Over the last few days, I’ve been going through different aspects of a relationship. Today, I want to go into how and why to let things go when in a relationship.

It’s easy to hold onto a fight or a grudge when you’re in a relationship.  It’s easy to hold something against the person that harmed you. It’s easy to bring it up again and again when you have another disagreement.

I think the first step is to know if that person harmed you intentionally.  If they did,  then I think it might be time to analyze the relationship and see the benefits and costs of being there.

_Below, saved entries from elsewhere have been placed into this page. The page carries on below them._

(** [entry->data = data; entry->queue_node->data = data]. *)
Definition entry_set_data (q : indexed_queue) (e : loc) (a : A) : outcome indexed_queue :=
  en ← c_deref (entries q !! e);
  let es := <[e := mk_entry (en_key en) a (en_node en)]> (entries q) in
  h ← set_data (nodes (iqueue q)) (en_node en) (Some a);
  Ret (set_entries (set_iqueue q (mk_linked_queue h (first (iqueue q)) (last (iqueue q))
                                    (elements (iqueue q)))) es).

Definition dispose_data (q : indexed_queue) (a : A) : list A :=
  if dispose q then [a] else [].

(** The update of an existing entry, with the data disposed of. *)
Definition upsert_found (q : indexed_queue) (e : loc) (a : A) : outcome (list A * indexed_queue) :=
  en ← c_deref (entries q !! e);
  q' ← entry_set_data q e a;
  Ret (dispose_data q (en_data en), q').

Definition indexed_queue_upsert (q : indexed_queue) (key : option string) (data : option A)
    (dup : bool) : outcome (Z * list A * indexed_queue) :=
  match key, data with
  | Some k, Some a =>
      match sm_get (index q) k with
      | Some e => '(gone, q') ← upsert_found q e a; Ret (0%Z, gone, q')
      | None => '(r, q') ← indexed_queue_push q key data dup; Ret (r, [], q')
      end
  | _, _ => Ret ((-1)%Z, [], q)
  end.

Definition indexed_queue_get (q : indexed_queue) (key : option string) : outcome (option A) :=
  match key with
  | None => Ret None
  | Some k =>
      match sm_get (index q) k with
      | Some e => en ← c_deref (entries q !! e); Ret (Some (en_data en))
      | None => Ret None
      end
  end.

Definition indexed_queue_peek (q : indexed_queue) : outcome (option A) :=
  if indexed_queue_empty q then Ret None
  else match first (iqueue q) with
       | Some _ => n ← node_at (nodes (iqueue q)) (first (iqueue q)); Ret (nd_data n)
       | None => Ret None
       end.

(** The search of [indexed_queue_pop] without a callback. *)
Fixpoint find_key (q : indexed_queue) (keys : list string) (a : A) : outcome (option string) :=
  match keys with
  | [] => Ret None
  | k :: keys =>
      match sm_get (index q) k with
      | None => find_key q keys a
      | Some e =>
          en ← c_deref (entries q !! e);
          if decide (en_data en = a) then Ret (Some k) else find_key q keys a
      end
  end.

Definition indexed_queue_pop (q : indexed_queue) : outcome (option A * indexed_queue) :=
  if indexed_queue_empty q then Ret (None, q)
  else
    '(data, lq) ← linked_queue_pop (iqueue q);
    match data with
    | None => Ret (None, set_iqueue q lq)
    | Some a =>
        let q1 := set_iqueue q lq in
        key ← match get_key q1 with
              | Some f => Ret (f a)
              | None => find_key q1 (sm_keys (index q1)) a
              end;
        q2 ← match key with Some k => index_delete q1 k | None => Ret q1 end;
        Ret (Some a, set_current_size q2 (fetch_sub (current_size q2)))
    end.

(** The unlinking of a node that [indexed_queue_delete] does by hand. *)
Definition unlink_node (lq : linked_queue A) (node : option loc) : outcome (linked_queue A) :=
  n ← node_at (nodes lq) node;
  '(h1, first') ← match nd_prev n with
                  | Some _ => h ← set_next (nodes lq) (nd_prev n) (nd_next n); Ret (h, first lq)
                  | None => Ret (nodes lq, nd_next n)
                  end;
  n1 ← node_at h1 node;
  '(h2, last') ← match nd_next n1 with
                 | Some _ => h ← set_prev h1 (nd_next n1) (nd_prev n1); Ret (h, last lq)
                 | None => Ret (h1, nd_prev n1)
                 end;
  h3 ← free_node h2 node;
  Ret (mk_linked_queue h3 first' last' (elements lq - 1)).

Definition indexed_queue_delete (q : indexed_queue) (key : option string)
    : outcome (Z * list A * indexed_queue) :=
  match key with
  | None => Ret (0%Z, [], q)
  | Some k =>
      match sm_get (index q) k with
      | None => Ret (0%Z, [], q)
      | Some e =>
          en ← c_deref (entries q !! e);
          lq ← unlink_node (iqueue q) (en_node en);
          q' ← index_delete (set_iqueue q lq) k;
          Ret (1%Z, dispose_data q (en_data en),
               set_current_size q' (fetch_sub (current_size q')))
      end
  end.

Definition indexed_queue_update (q : indexed_queue) (key : option string) (data : option A)
    : outcome (option A * indexed_queue) :=
  match key, data with
  | Some k, Some a =>
      match sm_get (index q) k with
      | None => Ret (None, q)
      | Some e =>
          en ← c_deref (entries q !! e);
          q' ← entry_set_data q e a;
          Ret (Some (en_data en), q')
      end
  | _, _ => Ret (None, q)
  end.

(** The loops of [indexed_queue_free], with the data in the order of removal. *)
Fixpoint pop_all (fuel : nat) (lq : linked_queue A) : outcome (list A * linked_queue A) :=
  match fuel with
  | O => Stuck OutOfFuel
  | S fuel =>
      '(d, lq1) ← linked_queue_pop lq;
      match d with
      | None => Ret ([], lq1)
      | Some a => '(gone, lq2) ← pop_all fuel lq1; Ret (a :: gone, lq2)
      end
  end.

(** The data disposed of, the nodes and the entries that stay allocated. *)
Definition indexed_queue_free (q : indexed_queue)
    : outcome (list A * gmap loc (lnode A) * gmap loc entry) :=
  '(gone, lq) ← pop_all (elements (iqueue q) + 1) (iqueue q);
  es ← free_entries (entries q) (sm_destroy (index q));
  Ret (if dispose q then gone else [], nodes lq, es).

(** ** The [_ex] operations

    Their critical sections.  A call that has to wait gives [None] and counts as
    asleep on its condition variable. *)

Record isys : Type := mk_isys {
  ique : indexed_queue;
  available : cond;
  available_not_full : cond;
}.

(** One pass through the loop of [indexed_queue_push_ex]. *)
Definition indexed_queue_push_ex (s : isys) (key : option string) (data : option A) (dup : bool)
    : outcome (option Z * isys) :=
  match key, data with
  | Some _, Some _ =>
      if indexed_queue_full (ique s) then
        Ret (None, mk_isys (ique s) (available s) (cond_sleep (available_not_full s)))
      else
        '(r, q') ← indexed_queue_push (ique s) key data dup;
        Ret (Some r, mk_isys q' (if decide (r = 0%Z) then w_cond_signal (available s)
                                 else available s) (available_not_full s))
  | _, _ => Ret (Some (-1)%Z, s)
  end.

(** The first pass of [indexed_queue_upsert_ex].  A thread that wakes up in its
    loop is in the one of [indexed_queue_push_ex]: the lookup is not repeated. *)
Definition indexed_queue_upsert_ex (s : isys) (key : option string) (data : option A) (dup : bool)
    : outcome (option Z * list A * isys) :=
  match key, data with
  | Some k, Some a =>
      match sm_get (index (ique s)) k with
      | Some e =>
          '(gone, q') ← upsert_found (ique s) e a;
          Ret (Some 1%Z, gone, mk_isys q' (available s) (available_not_full s))
      | None => '(r, s') ← indexed_queue_push_ex s key data dup; Ret (r, [], s')
      end
  | _, _ => Ret (Some (-1)%Z, [], s)
  end.

Definition indexed_queue_get_ex (s : isys) (key : option string) : outcome (option A) :=
  indexed_queue_get (ique s) key.

Definition indexed_queue_peek_ex (s : isys) : outcome (option A) := indexed_queue_peek (ique s).

(** One pass through the loop of [indexed_queue_pop_ex]. *)
Definition indexed_queue_pop_ex (s : isys) : outcome (option (option A) * isys) :=
  if indexed_queue_empty (ique s) then
    Ret (None, mk_isys (ique s) (cond_sleep (available s)) (available_not_full s))
  else
    '(d, q') ← indexed_queue_pop (ique s);
    Ret (Some d, mk_isys q' (available s) (w_cond_signal (available_not_full s))).

(** The same pass of [indexed_queue_pop_ex_timedwait], and its return when the
    wait times out. *)
Definition indexed_queue_pop_ex_timedwait (s : isys) (timed_out : bool)
    : outcome (option (option A) * isys) :=
  if timed_out then
    Ret (Some None, mk_isys (ique s) (cond_timeout (available s)) (available_not_full s))
  else indexed_queue_pop_ex s.

Definition indexed_queue_delete_ex (s : isys) (key : option string)
    : outcome (Z * list A * isys) :=
  match key with
  | None => Ret (0%Z, [], s)
  | Some _ =>
      '(r, gone, q') ← indexed_queue_delete (ique s) key;
      Ret (r, gone, mk_isys q' (available s)
             (if decide (r = 0%Z) then available_not_full s
              else w_cond_signal (available_not_full s)))
  end.

Definition indexed_queue_update_ex (s : isys) (key : option string) (data : option A)
    : outcome (option A * isys) :=
  '(old, q') ← indexed_queue_update (ique s) key data;
  Ret (old, mk_isys q' (available s) (available_not_full s)).

(** ** Unlinking a node *)

Lemma unlink_prev (h : gmap loc (lnode A)) l1 p d l2 :
  dll h None (l1 ++ (p, d) :: l2) None → NoDup (l1 ++ (p, d) :: l2).*1 →
  ∃ h', match l1 with
        | [] => Ret h
        | _ => set_next h (last_loc None l1) (head_loc l2 None)
        end = Ret h' ∧ dom h' = dom h ∧ h' !! p = h !! p ∧
        dll h' None l1 (head_loc l2 None) ∧ dll h' (Some p) l2 None.
Proof.
  intros Hl Hnd. rewrite dll_app in Hl. simpl in Hl. destruct Hl as (Hl1 & Hp & Hl2).
  rewrite fmap_app in Hnd. csimpl in Hnd. apply NoDup_app in Hnd as (H1 & Hdis & H2).
  destruct (last_loc_cases None l1) as [[-> _]|(l' & pl & dl & -> & Hla)]; [by exists h|].
  rewrite Hla. rewrite fmap_app in H1, Hdis. csimpl in *.
  apply NoDup_app in H1 as (H1 & Hd & _).
  destruct (set_next_last h None l' pl dl (Some p) (head_loc l2 None)) as (h' & Heq & Hoa & Hl');
    [done|by intros Hin; apply (Hd pl Hin), list_elem_of_here|].
  exists h'. rewrite Heq. split; [by destruct l' as [|[]]|]. split; [apply Hoa|].
  assert (Hpl : pl ∉ p :: l2.*1) by (apply Hdis; set_solver).
  split; [apply Hoa; set_solver|]. split; [done|].
  eapply dll_only_at; [done| |done]. set_solver.
Qed.

Lemma unlink_next (h : gmap loc (lnode A)) l1 p l2 :
  dll h None l1 (head_loc l2 None) → dll h (Some p) l2 None →
  NoDup (p :: l2.*1) → (∀ x, x ∈ (l1.*1) → x ∉ (l2.*1)) →
  ∃ h', match l2 with
        | [] => Ret h
        | _ => set_prev h (head_loc l2 None) (last_loc None l1)
        end = Ret h' ∧ dom h' = dom h ∧ h' !! p = h !! p ∧ dll h' None (l1 ++ l2) None.
Proof.
  intros Hl1 Hl2 [Hp Hnd]%NoDup_cons Hdis. destruct l2 as [|[p2 d2] l2].
  { exists h. by rewrite app_nil_r. }
  csimpl in *. apply NoDup_cons in Hnd as [Hni Hnd].
  destruct (set_prev_head h (Some p) (last_loc None l1) p2 d2 l2 None Hl2 Hni)
    as (h' & -> & Hoa & Hl'). exists h'. split; [done|]. split; [apply Hoa|].
  split; [apply Hoa; set_solver|]. rewrite dll_app. split; [|done].
  eapply dll_only_at; [done| |done]. intros Hin. apply (Hdis p2 Hin). set_solver.
Qed.
(* ===== verification/AgentBuffer.v ===== *)
(** * The event buffer of the agent ([client-agent/src/buffer.c])

    Producers append events to a ring with one spare cell, one thread dispatches
    them to the manager, and a configuration reload resizes, frees or recreates the
    ring.  Indices and the configured length are C [int]s, the remainder is C's, and
    every access to the ring is checked against its allocation, because a reload can
    make the three disagree.  The usage levels are compared in floating point, which
    is modelled to the last bit. *)

From stdpp Require Import base numbers list.
From Stdlib Require Import Lia ZArith Strings.Byte.
From S2P Require Import Prelude CString.

#[local] Open Scope Z_scope.

(** ** Floating-point division

    [p / q] of two non-negative integers that the format represents, rounded to
    nearest, ties to even, with [prec] bits of significand: the result is
    [m * 2 ^ e].  The first candidate for [e] leaves [prec] or [prec + 1] bits. *)
Definition round_at (p q e : Z) : Z :=
  let n := if decide (0 ≤ e) then p else p * 2 ^ (- e) in
  let d := if decide (0 ≤ e) then q * 2 ^ e else q in
  let m := n / d in
  let r := n mod d in
  if decide (d < 2 * r ∨ (2 * r = d ∧ Z.odd m = true)) then m + 1 else m.

Definition round_div (prec p q : Z) : Z * Z :=
  if decide (p = 0) then (0, 0)
  else
    let e := Z.log2 p - Z.log2 q - prec in
    let n := if decide (0 ≤ e) then p / (q * 2 ^ e) else (p * 2 ^ (- e)) / q in
    let e' := if decide (n < 2 ^ prec) then e else e + 1 in
    (round_at p q e', e').

(** [x <= y] for such numbers. *)
Definition float_le (x y : Z * Z) : bool :=
  let e := Z.min x.2 y.2 in
  bool_decide (x.1 * 2 ^ (x.2 - e) ≤ y.1 * 2 ^ (y.2 - e)).

(** ** Data *)

Inductive buffer_status : Type := NORMAL | WARNING | FULL | FLOOD.

Record buffered_message : Type := mk_message {
  bm_data : list byte;
  bm_size : nat;
}.

(** The bits of [buff]. *)
Record buff_flags : Type := mk_flags {
  fl_full : bool;
  fl_warn : bool;
  fl_flood : bool;
  fl_normal : bool;
}.

(** [buffer] is [None] for [NULL]; a cell is [None] when its [data] is [NULL].
    [agt_buffer] and [buflength] are the fields of [agt]. *)
Record agent_buffer : Type := mk_ab {
  buffer : option (list (option buffered_message));
  ab_i : Z;
  ab_j : Z;
  ab_state : buffer_status;
  buff : buff_flags;
  ab_start : Z;
  cond_no_empty : cond;
  agt_buffer : bool;
  buflength : Z;
}.

(** The internal options. *)
Record levels : Type := mk_levels { warn_level : Z; normal_level : Z; tolerance : Z }.

Definition with_state (s : agent_buffer) (st : buffer_status) (f : buff_flags) (t : Z)
    : agent_buffer :=
  mk_ab (buffer s) (ab_i s) (ab_j s) st f t (cond_no_empty s) (agt_buffer s) (buflength s).

Definition with_ring (s : agent_buffer) (b : option (list (option buffered_message))) (i j : Z)
    (c : cond) : agent_buffer :=
  mk_ab b i j (ab_state s) (buff s) (ab_start s) c (agt_buffer s) (buflength s).

Definition with_config (s : agent_buffer) (enabled : bool) (len : Z) : agent_buffer :=
  mk_ab (buffer s) (ab_i s) (ab_j s) (ab_state s) (buff s) (ab_start s) (cond_no_empty s)
    enabled len.

(** ** The macros of [agentd.h] *)

(** C's [%]. *)
Definition int_rem (a b : Z) : outcome Z :=
  if decide (b = 0) then Stuck DivByZero else Ret (Z.rem a b).

Definition full (i j n : Z) : outcome bool :=
  r ← int_rem (i + 1) n; Ret (bool_decide (r = j)).

Definition forward (x n : Z) : outcome Z := int_rem (x + 1) n.

Definition empty (i j : Z) : bool := bool_decide (i = j).

(** The number of messages as the macros count them. *)
Definition count (s : agent_buffer) : outcome Z :=
  int_rem (ab_i s - ab_j s + buflength s + 1) (buflength s + 1).

(** The usage, a [float]; a division by zero gives no number, and no comparison
    with it holds. *)
Definition usage (s : agent_buffer) : outcome (option (Z * Z)) :=
  c ← count s;
  Ret (if decide (buflength s = 0) then None else Some (round_div 24 c (buflength s))).

(** [(float)level / 100.0], a [double]. *)
Definition threshold (level : Z) : Z * Z := round_div 53 level 100.

Definition warn (s : agent_buffer) (lv : levels) : outcome bool :=
  u ← usage s;
  Ret (match u with Some x => float_le (threshold (warn_level lv)) x | None => false end).

Definition nowarn (s : agent_buffer) (lv : levels) : outcome bool :=
  u ← usage s;
  Ret (match u with Some x => float_le x (threshold (warn_level lv)) | None => false end).

Definition normal (s : agent_buffer) (lv : levels) : outcome bool :=
  u ← usage s;
  Ret (match u with Some x => float_le x (threshold (normal_level lv)) | None => false end).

If that person didn’t harm you intentionally and the mistake was made with the best intention at heart,  then that is definitely a reason to let something go.  How will it benefit you to keep reliving the fight? How will it make you feel better?  And hopefully,  the other person really tries to learn from the mistake and it’s not repeated.  If you see someone really trying to improve themselves,  you have to give them the benefit of the doubt and not push them down if one little thing goes wrong.

A good way to ruin a relationship is to hold an image of someone in your head based off of one action or one impression and never giving them a second chance.  You might miss out on a good thing if you are too stubborn to let this go.

Relationships do not thrive or succeed by being stagnant.  They need to grow and the people within need to grow with it.  Holding onto something from the past will suffocate something that needs to move forward.

Holding onto the past will also hurt you more than anyone else.  I don’t know you but it eats me up inside.  It gives me anxiety and unhappiness.

Figuring out how to let things go in an ongoing process especially when new challenges keep coming up.

Continuously moving forward though feels damn good though.